"""
(** The search from entry [j] on. *)
Lemma arp_search_run n s addr : arp_linked n s -> forall m j fuel last, (j + m = n)%nat -> (m < fuel)%nat ->
  exists last', arp_search fuel addr last (if (j <? n)%nat then Some j else None) s =
    Ret (List.find (arp_is addr) (drop j (take n (arp_array s))), last') s /\
    (List.find (arp_is addr) (drop j (take n (arp_array s))) = None -> last' = if (j <? n)%nat then Some (n - 1)%nat else last).
Proof.
  intros [Hlen [_ Hn] _ Hlink _]. induction m as [|m IH]; intros j fuel last Hj Hf; (destruct fuel as [|fuel]; [lia|]).
  - assert (j = n) as -> by lia. rewrite Nat.ltb_irrefl, drop_ge by (rewrite length_take; lia). by exists last.
  - assert (Hlt : (j < n)%nat) by lia. rewrite (proj2 (Nat.ltb_lt _ _) Hlt).
    destruct (arp_array s !! j) as [e|] eqn:He; [|apply lookup_ge_None in He; lia].
    assert (Ed : drop j (take n (arp_array s)) = e :: drop (S j) (take n (arp_array s))).
    { apply drop_S. by rewrite lookup_take_lt. }
    rewrite Ed. cbn [arp_search List.find]. unfold arp_is at 1 3. erewrite bind_ret by (unfold arp_get; by rewrite He).
    destruct (arp_csp_addr e =? addr) eqn:Ea; [by exists (Some j)|]. rewrite (Hlink j e Hlt He).
    destruct (IH (S j) fuel (Some j)) as (last' & Hr & Hl); [lia..|]. exists last'. split; [exact Hr|].
    intros Hf'. rewrite (Hl Hf'). destruct (Nat.ltb_spec (S j) n); [done|]. f_equal. lia.
Qed.

Lemma arp_search_all n s addr : arp_linked n s ->
  exists last', arp_search (S ARP_MAX_ENTRIES) addr None (arp_list s) s = Ret (List.find (arp_is addr) (take n (arp_array s)), last') s /\
    (List.find (arp_is addr) (take n (arp_array s)) = None -> last' = if (0 <? n)%nat then Some (n - 1)%nat else None).
Proof.
  intros HL. rewrite (arp_head _ _ HL). pose proof (arp_use _ _ HL) as [_ Hn].
  destruct (arp_search_run n s addr HL n 0 (S ARP_MAX_ENTRIES) None) as (l' & Hr & Hl); [lia..|]. exists l'.
  rewrite drop_0 in *. by split.
Qed.

(** What the table says. *)
Definition arp_lookup (addr : Z) (t : list (Z * list Z)) : list Z :=
  match List.find (fun e => fst e =? addr) t with Some e => snd e | None => replicate (Z.to_nat CSP_ETH_ALEN) 0xff end.

(** What the table becomes: the first address seen stays, and so does a full table. *)
Definition arp_learn (addr : Z) (mac : list Z) (t : list (Z * list Z)) : list (Z * list Z) :=
  if existsb (fun e => fst e =? addr) t || (ARP_MAX_ENTRIES <=? length t)%nat then t else t ++ [(addr, mac)].

Lemma find_pair addr l : List.find (fun e => fst e =? addr) (arp_pair <$> l) = arp_pair <$> List.find (arp_is addr) l.
Proof. induction l as [|e l IH]; [done|]. simpl. unfold arp_is at 1. destruct (arp_csp_addr e =? addr); [done|exact IH]. Qed.

Lemma exists_pair addr l : existsb (fun e => fst e =? addr) (arp_pair <$> l) = match List.find (arp_is addr) l with Some _ => true | None => false end.
Proof. induction l as [|e l IH]; [done|]. simpl. unfold arp_is at 1. destruct (arp_csp_addr e =? addr); [done|exact IH]. Qed.

(** The new entry at the end of the array's used part, and the link to it. *)
Definition arp_added (n : nat) (e : arp_entry) (arr : list arp_entry) : list arp_entry :=
  match n with O => <[O := e]> arr | S m => alter (set_arp_next (Some n)) m (<[n := e]> arr) end.
(* ===== verification/EthSpec.v ===== *)
(** * EthSpec: correctness of the Ethernet interface

    The receiver is safe on any frame and keeps the packets of other senders;
    what the transmitter cut up arrives in one piece; ARP refines a table. *)

From S2P Require Import Prelude State Monad Id Buffer Qfifo Own Node Pbuf Reassembly Eth.

(** ** The packet a segment belongs to *)

(** Identifiers are compared as a whole. *)
Definition ETH_MASK : Z := -1.

Lemma eth_key_match id k : (cfpid k =? id) = key_match id ETH_MASK k.
Proof. unfold key_match, ETH_MASK. by rewrite !Z.land_m1_r. Qed.

(** [csp_buffer_get] beside a list: a fresh buffer, or nothing when only the
    reserve is left. *)
Lemma wp_get_beside T l h d (isr : bool) s : Inv T (l ++ h) s -> pbuf_list d l s ->
  wp (if isr then csp_buffer_get_isr else csp_buffer_get) (fun r s' => match r with
    | Some p => Inv T ((p :: l) ++ h) s' /\ pbuf_list d l s' /\ (p ∉ l ++ h) /\ pkt_at p s' = Some (packet_zero p) /\
        (forall q, q <> p -> pkt_at q s' = pkt_at q s) /\ rest s' = rest s
    | None => s' = s /\ (q_size (csp_buffers s) < 2)%nat end) s.
Proof.
  intros HI HL. assert (Ei : (if isr then csp_buffer_get_isr else csp_buffer_get) s = csp_buffer_get s) by (by destruct isr).
  destruct (Z.ltb_spec (Z.of_nat (q_size (csp_buffers s))) 2) as [Hlt|Hge].
  - unfold wp. rewrite Ei. unfold csp_buffer_get. rewrite get_actual_run by (by eapply Inv_pool_ok).
    rewrite (proj2 (Z.ltb_lt _ _)) by done. split; [done|lia].
  - destruct (q_items (csp_buffers s)) as [|p f] eqn:E; [unfold q_size in Hge; rewrite E in Hge; simpl in Hge; lia|].
    assert (Hne : q_items (csp_buffers s) <> []) by (by rewrite E).
    pose proof (wp_get_always T l h d isr s HI HL Hne) as W. unfold wp in *. rewrite Ei.
    assert (Ea : (if isr then csp_buffer_get_always_isr else csp_buffer_get_always) s = csp_buffer_get_always s) by (by destruct isr).
    rewrite Ea in W. unfold csp_buffer_get_always, csp_buffer_get in *. unfold mbind, M_bind in W.
    rewrite get_actual_run in * by (by eapply Inv_pool_ok). rewrite (proj2 (Z.ltb_ge _ _)) in W by lia.
    rewrite (proj2 (Z.ltb_ge _ _)) by lia. rewrite E in *. exact W.
Qed.
(** The packet of one turn is filled in pieces. *)
Lemma fill_run {A} p (k : M A) pay count total s : pkt_at p s = Some (packet_zero p) -> zlen pay + 8 <= CSP_BUFFER_SIZE ->
  (write_mem p 0 pay ;;
   mod_pkt p (set_pkt_length (u16 (zlen pay))) ;;
   mod_conn c set_frag ;;
   sfp_header ← csp_sfp_header_add p;
   write_mem p (sfp_header + 4) (le_bytes 4 (htobe32 total)) ;;
   write_mem p sfp_header (le_bytes 4 (htobe32 count)) ;;
   k) s =
  (write_mem p 0 (pay ++ be_bytes 4 count ++ be_bytes 4 total) ;;
   mod_pkt p (set_pkt_length (zlen (pay ++ be_bytes 4 count ++ be_bytes 4 total))) ;;
   mod_conn c set_frag ;;
   k) s.
Proof.
  intros Hk Hl. unfold htobe32. rewrite !le_bytes_swap. set (cb := be_bytes 4 count). set (tb := be_bytes 4 total).
  assert (Hcb : zlen cb = 4) by done. assert (Htb : zlen tb = 4) by done. clearbody cb tb. destruct (packet_zero_ok p) as [Hm _].
  set (m := pkt_mem (packet_zero p)) in *. unfold CSP_PACKET_PADDING_BYTES, CSP_BUFFER_SIZE in *.
  destruct (mem_write_ok m (8 + 0) pay) as [m1 W1]; [lia..|]. pose proof (mem_write_length _ _ _ _ W1) as L1.
  destruct (mem_write_ok m1 (8 + (zlen pay + 4)) tb) as [m2 W2]; [lia..|]. pose proof (mem_write_length _ _ _ _ W2) as L2.
  destruct (mem_write_ok m2 (8 + zlen pay) cb) as [m3 W3]; [lia..|].
  assert (W : mem_write m (8 + 0) (pay ++ cb ++ tb) = Some m3).
  { destruct (mem_write_swap _ _ _ _ _ _ _ W2 W3) as (m2' & W2' & W3'); [lia..|].
    eapply mem_write_app; [exact W1|]. replace (8 + 0 + zlen pay) with (8 + zlen pay) by lia. eapply mem_write_app; [exact W2'|].
    by replace (8 + zlen pay + zlen cb) with (8 + (zlen pay + 4)) by lia. }
  erewrite bind_ret by (eapply write_mem_at; [exact Hk|exact W1]).
  erewrite (bind_ret (write_mem p 0 (pay ++ cb ++ tb))) by (eapply write_mem_at; [exact Hk|exact W]).
  erewrite bind_ret by (eapply mod_pkt_at, pkt_at_put; exact Hk). rewrite put_pkt_put.
  erewrite (bind_ret (mod_pkt p (set_pkt_length (zlen (pay ++ cb ++ tb))))) by (eapply mod_pkt_at, pkt_at_put; exact Hk). rewrite put_pkt_put.
  rewrite u16_small by lia. set (kB := set_pkt_length (zlen pay) _). set (kF := set_pkt_length (zlen (pay ++ cb ++ tb)) _).
  destruct (arr_conn s !! c) as [x|] eqn:Ex.
  2:{ assert (U : forall k, mod_conn c set_frag (put_pkt p k s) = Undef) by (intros k'; unfold mod_conn; change (arr_conn (put_pkt p k' s)) with (arr_conn s); by rewrite Ex).
      unfold mbind at 1, M_bind at 1. rewrite U. symmetry. unfold mbind, M_bind. by rewrite U. }
  set (A' := <[c := set_frag x]> (arr_conn s)).
  assert (R : forall k, mod_conn c set_frag (put_pkt p k s) = Ret tt (set_arr_conn A' (put_pkt p k s)))
    by (intros k'; unfold mod_conn; change (arr_conn (put_pkt p k' s)) with (arr_conn s); by rewrite Ex).
  erewrite bind_ret by apply R. rewrite (bind_ret (mod_conn c set_frag) _ (put_pkt p kF s) tt _ (R kF)).
  change (set_arr_conn A' (put_pkt p kB s)) with (put_pkt p kB (set_arr_conn A' s)).
  change (set_arr_conn A' (put_pkt p kF s)) with (put_pkt p kF (set_arr_conn A' s)). set (s1 := set_arr_conn A' s).
  assert (Hk1 : pkt_at p s1 = Some (packet_zero p)) by exact Hk.
  unfold csp_sfp_header_add. erewrite bind_ret; [|erewrite bind_ret by (eapply get_pkt_at, pkt_at_put; exact Hk1);
    erewrite bind_ret by (eapply mod_pkt_at, pkt_at_put; exact Hk1); rewrite put_pkt_put; reflexivity].
  unfold SFP_HEADER_SIZE. change (pkt_length kB) with (zlen pay). rewrite u16_small by lia.
  erewrite bind_ret by (eapply write_mem_at; [eapply pkt_at_put; exact Hk1|exact W2]). rewrite put_pkt_put.
  erewrite bind_ret by (eapply write_mem_at; [eapply pkt_at_put; exact Hk1|exact W3]). rewrite put_pkt_put.
  f_equal. f_equal. unfold kB, kF. rewrite !length_app. replace (Z.of_nat (length pay + (length cb + length tb))) with (zlen pay + 8) by lia. reflexivity.
Qed.
(** Reading back the entries of [rows], into a table that holds [rows0]. *)
Lemma parse_rows_run s l rows0 rows names (dry : bool) n : iflist s l -> named (ifs s) l -> Forall2 (saved s l) rows names ->
  NoDup (map rt_key (rows0 ++ rows)) -> (length (rows0 ++ rows) <= CSP_RTABLE_SIZE)%nat ->
  0 <= n -> n + zlen rows <= Z.of_nat CSP_RTABLE_SIZE ->
  parse_loop (zip_with (row_text (csp_id_get_host_bits s)) rows names) dry (csp_id_get_host_bits s) None n (table_state s rows0) =
  Ret (n + zlen rows) (table_state s (if dry then rows0 else rows0 ++ rows)).
Proof.
  intros Hl Hn Hf. revert rows0 n. induction Hf as [|r name rows names Hr Hrs IH]; intros rows0 n Hnd Hlen H0 Hmax.
  { simpl. rewrite Z.add_0_r, app_nil_r. by destruct dry. }
  destruct Hr as [Hfit Hname Hlo (i & x & Hi & Hx & Hnx & Hfind)].
  cbn [zip_with parse_loop]. rewrite scan_row by done. rewrite bool_decide_eq_true_2 by done. cbn [negb e_netmask e_address e_name e_via].
  pose proof (fits_mask _ _ Hfit) as Hm. pose proof (fits_address _ _ Hfit) as Ha. pose proof (fits_via _ _ Hfit) as Hv.
  rewrite (proj2 (Z.eqb_neq _ (-1))) by lia.
  assert (Hk : known_iface None name (table_state s rows0) = Ret (true, Some i) (table_state s rows0)).
  { unfold known_iface. rewrite (bind_ret _ _ _ (Some i) (table_state s rows0)).
    - rewrite bool_decide_eq_true_2 by done. reflexivity.
    - rewrite (get_by_name_find (table_state s rows0) l) by done. f_equal. exact Hfind. }
  rewrite (bind_ret _ _ _ _ _ Hk).
  assert (Hval : entry_valid (csp_id_get_host_bits s) (mkEntry (rt_address r) (rt_netmask r) name (rt_via r)) true = true).
  { unfold entry_valid. cbn [e_address e_netmask e_via]. rewrite (proj2 (Z.ltb_ge _ (rt_address r))), (proj2 (Z.ltb_ge _ 0)),
      (proj2 (Z.ltb_ge _ (rt_netmask r))) by lia. cbn [negb orb].
    destruct Hv as [->|Hv]; [done|]. rewrite (proj2 (Z.ltb_ge _ (rt_via r))) by lia. by rewrite andb_false_r. }
  rewrite Hval. cbn [negb]. pose proof (fits_small _ _ Hfit) as (_ & _ & Hv16). change (2 ^ 16) with 65536 in Hv16.
  assert (Hu : u16 (rt_via r) = rt_via r) by (unfold u16; by apply Z.mod_small). rewrite Hu.
  rewrite map_app in Hnd. cbn [map] in Hnd. rewrite !length_app in Hlen. cbn [length] in *.
  assert (Hnin : rt_key r ∉ map rt_key rows0).
  { intros Hin. apply list.NoDup_app in Hnd as (_ & Hd & _). apply (Hd _ Hin). left. }
  set (rows1 := if dry then rows0 else rows0 ++ [r]).
  erewrite (bind_ret _ _ _ CSP_ERR_NONE (table_state s rows1)).
  2: { unfold rows1. destruct dry; [done|]. rewrite <- Hi at 1. rewrite Hi. apply set_appends; [done|done|done|lia]. }
  change (negb (CSP_ERR_NONE =? CSP_ERR_NONE)) with false. cbv iota. rewrite (proj2 (Z.ltb_ge _ _)) by lia.
  rewrite IH; [|unfold rows1; destruct dry|unfold rows1; destruct dry; rewrite !length_app; simpl; lia|lia|lia].
  - unfold rows1. f_equal; [lia|]. f_equal. destruct dry; [done|]. by rewrite <- app_assoc.
  - rewrite map_app. apply list.NoDup_app in Hnd as (N1 & N2 & N3). apply list.NoDup_cons in N3 as [_ N3].
    apply list.NoDup_app. split_and!; [done| |done]. intros k Hk1 Hk2. apply (N2 k Hk1). by right.
  - rewrite <- app_assoc, map_app. done.
Qed.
"""
TASK TO CARRY OUT: Please copy out every line in the listing that has the string "Lemma".

ANSWER FOR THIS EXERCISE:
Lemma arp_search_run n s addr : arp_linked n s -> forall m j fuel last, (j + m = n)%nat -> (m < fuel)%nat ->
Lemma arp_search_all n s addr : arp_linked n s ->
Lemma find_pair addr l : List.find (fun e => fst e =? addr) (arp_pair <$> l) = arp_pair <$> List.find (arp_is addr) l.
Lemma exists_pair addr l : existsb (fun e => fst e =? addr) (arp_pair <$> l) = match List.find (arp_is addr) l with Some _ => true | None => false end.
Lemma eth_key_match id k : (cfpid k =? id) = key_match id ETH_MASK k.
Lemma wp_get_beside T l h d (isr : bool) s : Inv T (l ++ h) s -> pbuf_list d l s ->
Lemma fill_run {A} p (k : M A) pay count total s : pkt_at p s = Some (packet_zero p) -> zlen pay + 8 <= CSP_BUFFER_SIZE ->
Lemma parse_rows_run s l rows0 rows names (dry : bool) n : iflist s l -> named (ifs s) l -> Forall2 (saved s l) rows names ->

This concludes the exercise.